2. There’s no secret about the key cinephilic event of 2017: it was David Lynch & Mark Frost’s Twin Peaks: The Return, all 18 episodes of it, hands down. Lynch pulled off something extraordinary here: while remaining 100% true to his own, inner ‘universe’ as a poetic artist, he also managed to completely redefine and redirect the medium of serial, long-form, television fiction. But only time will tell how many are brave enough to follow his example, according to their own visions. And it’s not as if he is entirely alone, out there in TV land: out of all the fine things one could catch on the small screen in 2017, I cite only the incredible turn into drama engineered by Rachel Bloom & Aline Brosh McKenna in episode 5, season 3 of the sublime Crazy Ex-Girlfriend: a twist which took me back as a viewer, literally 40 years, to the gaping, feminist despair of Mary Hartman, Mary Hartman. (By the way, that special Crazy Ex episode was directed by an Aussie VCA graduate, Stuart McDonald.)

3. “Part IV: Cinephilia Revisited” in Barrett Hodsdon’s long-awaited book The Elusive Auteur: The Question of Film Authorship Throughout the Age of Cinema (McFarland) has a particularly wonderful section: “Recapturing the Sublime Moment: A Spectrum of Films”. Hodsdon’s argument is passionate (moreover, I agree with it): what cinephiles value as sublime, rapturous, ephiphanic moments in cinema are not accidental, excessive, or purely the creation of our viewer-subjectivities: they are structured, formed, layered and co-ordinated by great filmmakers. A spectrum that ranges from Morocco and The Awful Truth to Il Grido and Contempt: Hodsdon’s cinephile canon is a truly congenial one.

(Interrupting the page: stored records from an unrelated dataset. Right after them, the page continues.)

(** The segment that holds the kept index is a closed one. *)
Lemma compact_closed d st ess eo kept m :
  store_ok d st ess eo → (m < length (segments st))%nat →
  let first' := first_log_index st + Z.of_nat (length (mjoin (take m ess))) in
  first' <= kept → kept < first_log_index st + Z.of_nat (length (mjoin ess)) → kept ≠ last_log_index st →
  keep_from kept kept (last_log_index st) (segments st) =
    (drop m (segments st), take m (segments st), first', last_log_index st) →
  first_log_index st < kept →
  ∃ st' d' ess', removeSegment kept (st, d) = ((st', d'), Ret 0) ∧ store_ok d' st' ess' eo ∧
    compacted kept st (log_of ess eo) st' (log_of ess' eo) ∧ (renamable st → renamable st').
Proof.
  intros Hk Hm first' Hf Hend Hne E Hlt. pose proof Hk as [Hw H2 Hc Hl Hcl Hop Hne' H1 Hla Hfi Hmx Htg].
  unfold removeSegment. sto_go. rewrite (proj2 (Z.leb_gt _ _)), E by lia.
  assert (length (mjoin ess) <= length (log_of ess eo))%nat as Hlen by (unfold log_of; rewrite join_app, length_app; lia).
  assert (∀ (A : Type) (k : option Segment → list Segment → Z → Z → A),
    (let '(open, go, first, last) :=
      match open_segment st with
      | None => (None, take m (segments st), first', last_log_index st)
      | Some s =>
          if last_index s <? kept then (None, take m (segments st) ++ [s], first', last_log_index st)
          else if first_index s <? first'
          then (Some s, take m (segments st), first_index s,
                if reset_last (first_index s) (last_log_index st) then last_index s else last_log_index st)
          else (Some s, take m (segments st), first', last_log_index st)
      end in k open go first last) = k (open_segment st) (take m (segments st)) first' (last_log_index st)) as Eo.
  { intros A k. destruct (open_segment st) as [s|] eqn:Ho; [|done].
    destruct (all_segments_open _ _ _ _ _ Hk Ho) as (es & -> & _ & _ & [ino Hs] & Hfs). pose proof (so_last _ _ _ _ Hs) as Hls.
    by rewrite (proj2 (Z.ltb_ge _ _)), (proj2 (Z.ltb_ge _ _)) by lia. }
  rewrite (Eo _ (λ open go first last, _)). rewrite upd_run.
  edestruct (drop_head d st) as (d' & Er & Hk'); [done|apply Nat.lt_le_incl, Hm|].
  rewrite (bind_Ret _ _ _ _ _ Er), upd_run. cbn [first_log_index last_log_index ls_open ls_segments ls_first ls_last].
  rewrite no_reset by lia. eexists _, d', (drop m ess). split; [reflexivity|]. split_and!.
  - eapply (eq_ind _ (λ st, store_ok d' st (drop m ess) eo)); [exact Hk'|]. by destruct st.
  - split; simpl; [lia|]. unfold log_of. rewrite !join_app. 
    rewrite <-(take_drop m ess) at 2. rewrite join_app, <-(assoc_L (++)), drop_app_ge by lia.
    symmetry. by replace (Z.to_nat _ - _)%nat with 0%nat by lia.
  - intros Hren. by apply Forall_drop.
Qed.

(** Only the open segment stays. *)
Lemma compact_open d st ess es s kept :
  store_ok d st ess (Some es) → open_segment st = Some s → first_index s <= kept < last_log_index st →
  keep_from kept kept (last_log_index st) (segments st) =
    (drop (length (segments st)) (segments st), take (length (segments st)) (segments st), kept, last_log_index st) →
  first_log_index st < kept →
  ∃ st' d' ess', removeSegment kept (st, d) = ((st', d'), Ret 0) ∧ store_ok d' st' ess' (Some es) ∧
    compacted kept st (log_of ess (Some es)) st' (log_of ess' (Some es)) ∧ (renamable st → renamable st').
Proof.
  intros Hk Ho Hr E Hlt. pose proof Hk as [Hw H2 Hc Hl Hcl Hop Hne' H1 Hla Hfi Hmx Htg].
  unfold removeSegment. sto_go. rewrite (proj2 (Z.leb_gt _ _)), E, Ho by lia.
  destruct (all_segments_open _ _ _ _ _ Hk Ho) as (es' & [= <-] & _ & _ & [ino Hs] & Hfs).
  pose proof (so_last _ _ _ _ Hs) as Hls. rewrite log_of_open, length_app in *.
  rewrite (proj2 (Z.ltb_ge _ _)), no_reset by lia.
  destruct (drop_head d st (ls_open (open_segment st) (ls_segments [] (ls_first (first_index s) st))) ess (Some es) _ Hk (Nat.le_refl _))
    as (d' & Er & Hk').
  rewrite (take_ge ess), <-Hfs, (drop_ge (segments st)) in Hk' by lia. rewrite (drop_ge (segments st)) by lia.
  assert ((if first_index s <? kept then (Some s, take (length (segments st)) (segments st), first_index s, last_log_index st)
           else (Some s, take (length (segments st)) (segments st), kept, last_log_index st)) =
          (Some s, take (length (segments st)) (segments st), first_index s, last_log_index st)) as ->.
  { destruct (Z.ltb_spec (first_index s) kept); [done|]. do 2 f_equal. lia. }
  rewrite upd_run. replace (ls_open (Some s) _) with (ls_open (open_segment st) (ls_segments [] (ls_first (first_index s) st)))
    by (destruct st; simpl in *; by subst).
  rewrite (bind_Ret _ _ _ _ _ Er), upd_run. cbn [first_log_index last_log_index ls_open ls_segments ls_first].
  rewrite no_reset by lia. eexists _, d', (drop (length (segments st)) ess). split; [reflexivity|]. split_and!.
  - eapply (eq_ind _ (λ st, store_ok d' st _ _)); [exact Hk'|]. by destruct st.
  - split; simpl; [lia|]. rewrite log_of_open, (drop_ge ess) by lia. simpl.
    rewrite drop_app_ge by lia. by replace (Z.to_nat _ - _)%nat with 0%nat by lia.
  - intros Hren. simpl. constructor.
Qed.

(** Nothing stays. *)
Lemma compact_all d st ess eo kept :
  store_ok d st ess eo → last_log_index st < kept < 2 ^ 63 →
  keep_from kept kept (last_log_index st) (segments st) =
    (drop (length (segments st)) (segments st), take (length (segments st)) (segments st), kept, last_log_index st) →
  first_log_index st < kept →
  ∃ st' d', removeSegment kept (st, d) = ((st', d'), Ret 0) ∧ store_ok d' st' [] None ∧ 
    compacted kept st (log_of ess eo) st' (log_of [] None) ∧ (renamable st → renamable st').
Proof.
  intros Hk Hr E Hlt. pose proof Hk as [Hw H2 Hc Hl Hcl Hop Hne' H1 Hla Hfi Hmx Htg].
  unfold removeSegment. sto_go. rewrite (proj2 (Z.leb_gt _ _)), E, drop_ge, take_ge by lia.
  assert (match open_segment st with
      | None => (None, segments st, kept, last_log_index st)
      | Some s =>
          if last_index s <? kept then (None, segments st ++ [s], kept, last_log_index st)
          else if first_index s <? kept
          then (Some s, segments st, first_index s,
                if reset_last (first_index s) (last_log_index st) then last_index s else last_log_index st)
          else (Some s, segments st, kept, last_log_index st)
      end = (None, all_segments st, kept, last_log_index st)) as ->.
  { unfold all_segments. destruct (open_segment st) as [s|] eqn:Ho; simpl; [|by rewrite app_nil_r].
    destruct (all_segments_open _ _ _ _ _ Hk Ho) as (es & -> & _ & _ & [ino Hs] & Hfs). pose proof (so_last _ _ _ _ Hs) as Hls.
    rewrite log_of_open, length_app in *. by rewrite (proj2 (Z.ltb_lt _ _)) by lia. }
  rewrite upd_run. edestruct (drop_all d st) as (d' & Er & Hk'); [done|split; [|apply Hr]; lia|].
  rewrite (bind_Ret _ _ _ _ _ Er), upd_run. cbn [first_log_index last_log_index ls_open ls_segments ls_first ls_last].
  assert (reset_last kept (last_log_index st) = true) as ->.
  { unfold reset_last. destruct (Z.eqb_spec (last_log_index st) 0); [done|]. simpl.
    rewrite wrap_u_id by (unfold in_u; lia). apply Z.ltb_lt. lia. }
  rewrite wrap_u_id by (unfold in_u; lia). eexists _, d'. split; [reflexivity|]. split_and!.
  - eapply (eq_ind _ (λ st, store_ok d' st _ _)); [exact Hk'|]. by destruct st.
  - split; simpl; [lia|]. symmetry. apply drop_ge. lia.
  - intros _. constructor.
Qed.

4. I didn’t get to many film festivals this year, but I did manage to get to launch-stage with two projects I have been dragging around for over 20 years: a bunch of ‘collected essays 1982-2016’ that will appear next year from Amsterdam University Press as Mysteries of Cinema (the title is a Ruiz homage, naturally); and my ongoing, online archive of film reviews and short essays, Film Critic: Adrian Martin (www.filmcritic.com.au) – which you, too, can support, for $1 a month or more, so much more, at www.patreon.com/adrianmartin. Make this Internet democracy thing work, people! My future as a freelance cinephile depends on it.

5. Apart from the titles already mentioned, here’s what I most liked seeing and hearing in 2017: Marco Bellocchio’s hallucinatory melodrama Sweet Dreams; Walter Hill’s superb The Assignment, which was buried even faster by the Court of Public Opinion than Nocturama; the Dardennes’ The Unknown Girl, a return to form after the disappointing Two Days, One Night; Matias Piñeiro’s delightful Hermia & Helena; Kiyoshi Kurosawa’s brilliantly crafted Creepy (Cristina Álvarez López and I made an audiovisual essay about it here at mubi.)


Best Australian Films: Alena Lodkina’s debut feature, Strange Colours; Bill Mousoulis’ Songs of Revolution.

Most Overrrated: Jordan Peele’s Get Out. Lamest: Sofia Coppola’s The Beguiled.

Two Best Films of 2017 I Haven’t Yet Seen: Philippe Garrel’s Lover for a Day, and Joseph Kahn’s Bodied. Best Film of 2018 That Hasn’t Even Been Finished: Brian De Palma’s Domino.